Sex can kick-start your period, but only if you’re already close to your expected menstrual start date and have an orgasm that eggs on the lining of your uterus. The jostling of your uterus during orgasm, combined with the release of oxytocin and other hormones, can cause a little extra bleeding (3).
However, if you have bleeding after sex and aren’t close to your menstrual cycle start date it’s a good idea to see a doctor. Bleeding after sex that doesn’t coincide with your menstrual cycle can be a sign of sexually transmitted infections like chlamydia, herpes, or gonorrhea. These infections can inflame your cervix and cause spotting or pain during and after sex. Bleeding after sex can also be caused by vaginal or cervical tears, infections, or medical conditions such as endometriosis or fibroids.
The most serious — but least common — cause of bleeding after sex is cervical cancer, which can be triggered by unprotected sex or the ovarian abnormality endometriosis (6). In this case, if you’re experiencing bleeding after sex, the gynecologist will check your blood pressure and bloodwork for other health issues. If the doctor finds an underlying issue, they’ll prescribe treatment. You can reduce your risk of an infection by using lubricant and practicing safe sex practices. Taking birth control pills can also help keep your hormones balanced and prevent STIs from entering the uterus.

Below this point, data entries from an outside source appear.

Record governed (tr : list pevent) (g : Governor) (c : Controller) (m : gmap nat pthread) : Prop := {
  gv_reachable : reachable g;
  gv_build : normalizeBuildVersion (cfg_buildVersion (pc_config c)) =
             Ok (cfg_buildVersion (pc_config c));
  gv_lease : exists l, g_aheap g !! cfg_lease (pc_config c) = Some l /\
    slice_of (cost_of_config c) (req_Cost (al_request l));
  gv_drain : EvDrained ∉ tr -> exists l, g_aheap g !! cfg_lease (pc_config c) = Some l /\
    is_Some (al_drains l !! cfg_drain (pc_config c));
  gv_drained : EvDrained ∈ tr -> pc_drainOnce c = OnceDone \/ pc_handoffDone c = true;
  gv_revoked : EvRevoked ∈ tr -> pc_drainOnce c = OnceDone;
  gv_reasons tid t : m !! tid = Some t -> reasons_ok t;
  gv_tripped r e : EvTrip r e ∈ tr -> latched g \/ e = Some ErrLeaseClosed;
  gv_tripping : pc_tripping c = true ->
    (exists tid r d cause watcher, m !! tid = Some (TTripCall r d cause watcher)) \/
    (exists r e, EvTrip r e ∈ tr);
}.

Record probe_inv (tr : list pevent) (w : World) : Prop := {
  pi_counted : counted (w_controller w) (w_threads w);
  pi_phased : phased (w_controller w) (w_threads w);
  pi_earned : earned tr (w_controller w) (w_threads w);
  pi_governed : governed tr (w_governor w) (w_controller w) (w_threads w);
}.

(** The governor moves on its own. *)
Lemma governed_governor tr g g' c m :
  gstep g g' ->
  EvDrained ∈ tr \/ drain_kept (cfg_lease (pc_config c)) (cfg_drain (pc_config c)) g g' ->
  governed tr g c m -> governed tr g' c m.
Proof.
  intros Hs Hk [V1 V2 (l & Hl & Hle) V4 V5 V6 V7 V8 V9].
  assert (Hst : rtc gstep g g') by (by apply rtc_once).
  destruct (steps_lease g g' _ l V1 Hst Hl) as (l' & Hl' & Hg).
  split; try done.
  - destruct V1 as (g0 & ? & ?). exists g0. split; [done|]. by etrans.
  - exists l'. split; [done|]. by destruct Hg as [-> _].
  - intros Hn. destruct Hk as [|Hk]; [done|]. destruct (V4 Hn) as (l0 & H0 & Hd). by apply (Hk l0).
  - intros r e He. destruct (V8 r e He) as [Hlat|]; [left|by right].
    apply (latched_micros g g'); [|done]. by apply (steps_inv g g' (reachable_inv g V1)).
Qed.
(** C10, amended.  The document stage keys its cache by the name of the
    entry alone.  Two cached manifests with the same contents are processed
    with the same outcome, the same files and the same fetches, whatever
    congress their file names decode to.  A fetched entry is written to the
    cache path of its name, from the URL of its link.  The document stage
    never removes a cached file.  So once an entry with an XML link has
    been processed, every later entry with the same name, in whatever
    manifest, is skipped without a fetch and without a write. *)
Theorem C10_cache_keyed_by_name
    (py_str : json -> string) (json_load : string -> option json)
    (server : list string -> string -> option response) :
  (forall (file1 file2 congress1 congress2 data : string) (w : world),
      (forall w', decode_congress file1 w' = Ok congress1 w') ->
      (forall w', decode_congress file2 w' = Ok congress2 w') ->
      fs w !! (bulk_data_dir +:+ file1) = Some data ->
      fs w !! (bulk_data_dir +:+ file2) = Some data ->
      same_outcome
        (process_bulk_plaw_file py_str json_load server file1 w)
        (process_bulk_plaw_file py_str json_load server file2 w))
  /\ (forall (fields : list (string * json)) (name : json) (url : string)
             (w w' : world),
        assoc "name" fields = Some name ->
        assoc "link" fields = Some (JStr url) ->
        process_law_info py_str server (JObj fields) w = Ok tt w' ->
        same_state w' w
        \/ (exists data, fs w' = <[cache_path py_str name := data]> (fs w))
           /\ calls w' = calls w ++ [url])
  /\ (forall (files : list string) (w : world) (path : string),
        is_Some (fs w !! path) ->
        is_Some (fs (final (for_each
                              (process_bulk_plaw_file py_str json_load server)
                              files w)) !! path))
  /\ (forall (fields1 fields2 : list (string * json)) (name : json)
             (url : string) (w0 w1 w2 : world),
        assoc "name" fields1 = Some name ->
        assoc "link" fields1 = Some (JStr url) ->
        PyStr.endswith url ".xml" = true ->
        assoc "name" fields2 = Some name ->
        process_law_info py_str server (JObj fields1) w0 = Ok tt w1 ->
        cache_grows (fs w1) (fs w2) ->
        exists record,
          process_law_info py_str server (JObj fields2) w2 =
            Ok tt (World (fs w2) (calls w2) (log w2 ++ [(INFO, record)]))).
Proof.
  split; [|split; [|split]].
  - intros file1 file2 congress1 congress2 data w Hdecode1 Hdecode2 Hdata1 Hdata2.
    unfold process_bulk_plaw_file, bind. rewrite Hdecode1, Hdecode2.
    unfold logger, read_file. cbn [fs calls log]. rewrite Hdata1, Hdata2.
    destruct (json_load data) as [bulk_data|]; [|split; [done | by split]].
    destruct (subscript_cases bulk_data "files") as [[law_files Hfiles] | [e He]];
      rewrite ?Hfiles, ?He; [|split; [done | by split]].
    destruct (py_iter_cases law_files) as [[law_infos Hiter] | [e He]];
      rewrite ?Hiter, ?He; [|split; [done | by split]].
    apply log_blind_for_each; [apply log_blind_process_law_info | by split].
  - intros fields name url w w' Hname Hlink Hok.
    destruct (process_law_info_cases py_str server (JObj fields) w)
      as [[e He] | (fields' & name' & [= <-] & Hname' &
                    [[_ [record Hstep]]
                    | [[_ (w1 & [e He] & _)]
                    | [[_ (url' & record & _ & _ & Hstep)]
                    | [_ (url' & r & record & Hlink' & _ & _ & _ & Hstep)]]]])];
      try congruence; rewrite Hstep in Hok; injection Hok as <-.
    + left. by split.
    + left. by split.
    + right. assert (name' = name) as -> by congruence.
      assert (url' = url) as -> by congruence.
      cbn [fs calls]. split; [by eexists | done].
  - intros files w path [data Hdata].
    assert (Hgrows := manifests_grow py_str json_load server files w).
    destruct (Hgrows path) as [H | [H _]]; [|congruence].
    rewrite H, Hdata. by eexists.
  - intros fields1 fields2 name url w0 w1 w2 Hname1 Hlink1 Hext Hname2 Hok Hgrows.
    apply (process_law_info_settles py_str server) in Hok
      as (fields & name' & [= <-] & Hname' & [[data Hdata] | (url' & Hlink' & Hext')]);
      [|congruence].
    assert (name' = name) as -> by congruence.
    eexists. apply (law_info_cached py_str server fields2 name w2 Hname2).
    exists data. apply (cache_grows_keeps _ _ Hgrows _ _ Hdata).
    apply cache_path_not_processed.
Qed.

Many teenagers and adults notice that their periods aren’t regular. This is usually due to hormones which change over time. Having sex can delay your period but will not stop it completely as long as you don’t get pregnant. If you’re concerned about your period, consult a doctor and discuss the best method of birth control for you.
There are a few reasons why you may experience bleeding after sex. It could be a result of the sex itself, or it can be a sign that you’re carrying a pregnancy.
It’s important to know the difference between menstrual bleeding and sexually transmitted infections (STIs). Infections can cause a lot of pain and are dangerous for your health. Especially when you’re dealing with STIs like chlamydia and gonorrhea, the sooner you get treatment, the better.
Having sex can’t directly affect your period, but it can trigger a few things that may indirectly influence the timing of your period. This includes physical stimulation, hormonal changes from orgasms and stress reduction. It can also help the uterus shed its lining, which is what causes your period to start. Lastly, it can accelerate the onset of your period if you’re about to get it. This is because sex can cause uterine contractions that facilitate orgasms, and orgasms can speed up the rate of blood flow.